### Work item
Give back, word for word, the lines in the listing below from the one holding "by_compute." down to the one holding "induction ps as", both ends included.

________________________

(** X8. The last event about a path decides: after a run without panic, the
    path is in [knownFiles] if and only if the last event that names it was
    an [added] event. *)
Theorem last_event_decides (H : Host) (A : Actions) (evs1 : list Event)
    (ev : Event) (evs2 : list Event) (s : Session) (w : World)
    (s' : Session) (w' : World) :
  handleAll H A (evs1 ++ ev :: evs2) s w = Watching s' w' →
  (∀ ev', ev' ∈ evs2 → pathOf ev' ≠ pathOf ev) →
  (pathOf ev ∈ knownFiles s' ↔ isAdded ev = true).
Proof.
  intros Hrun Hlast.
  apply handleAll_app in Hrun as (s1 & w1 & _ & Hrun).
  cbn [handleAll] in Hrun.
  destruct (handle H A ev s1 w1) as [|s2 w2] eqn:Hstep; [done|].
  rewrite (handleAll_other H A (pathOf ev) evs2 s2 w2 s' w' Hlast Hrun).
  apply handle_session in Hstep as ->. cbn [knownFiles].
  destruct ev; cbn; set_solver.
Qed.

Lemma last_event_decides_witness :
  pathOf (FileAdded "blog.js") ∈
    knownFiles (Demo.session ["index.js"; "blog.js"]) ↔
  isAdded (FileAdded "blog.js") = true.
Proof.
  apply (last_event_decides Demo.host (specActions Demo.host)
           [FileAdded "blog.js"; FileRemoved "blog.js"] (FileAdded "blog.js")
           [FileRemoved "about.js"]
           (Demo.session ["about.js"; "index.js"])
           (mkWorld [Demo.aboutPage; Demo.indexPage] [])
           (Demo.session ["index.js"; "blog.js"])
           (mkWorld [Demo.indexPage; Demo.blogPage]
              [CreatePageCall "blog.js" Demo.dir;
               DeletePageCall Demo.blogPage;
               CreatePageCall "blog.js" Demo.dir;
               DeletePageCall Demo.aboutPage])).
  - vm_compute. reflexivity.
  - intros ev' Hin. apply list_elem_of_singleton in Hin. subst ev'.
    by_compute.
Defined.

(** ** The watch handlers under the registry of the spec *)

Lemma filter_ne_absent (pg : Page) (ps : list Page) :
  pg ∉ ps → filter (λ q, q ≠ pg) ps = ps.
Proof.
  induction ps as [|x ps IH]; [done|]. intros Hnot.
  apply not_elem_of_cons in Hnot as [Hne Hnot].
  rewrite filter_cons_True by done. by rewrite IH.
Qed.

(** After a [removed] event the registry is the old one without the page
    with the route and the component of the removed path. *)
Lemma onRemoved_pages H s p w :
  ∃ w',
    onRemoved H (specActions H) s p w =
    Watching (mkSession (pagesDirectory s) (ignore s) (knownFiles s ∖ {[p]}))
      w' ∧
    pages w' = filter (λ q, q ≠ pageOf H (pagesDirectory s) p) (pages w).
Proof.
  destruct (onRemoved_spec H s p w) as (w' & Hrun & Hyes & Hno).
  exists w'. split; [done|].
  destruct (decide (Exists (λ pg, component pg = join H (pagesDirectory s) p)
                      (pages w))) as [Hex|Hnex]; rewrite Exists_exists in *.
  - by apply Hyes.
  - rewrite Hno by (intros pg ? ?; apply Hnex; eauto).
    symmetry. apply filter_ne_absent. intros Hin. apply Hnex. eauto.
Qed.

________________________

### Answer to this exercise
    by_compute.
Defined.

(** ** The watch handlers under the registry of the spec *)

Lemma filter_ne_absent (pg : Page) (ps : list Page) :
  pg ∉ ps → filter (λ q, q ≠ pg) ps = ps.
Proof.
  induction ps as [|x ps IH]; [done|]. intros Hnot.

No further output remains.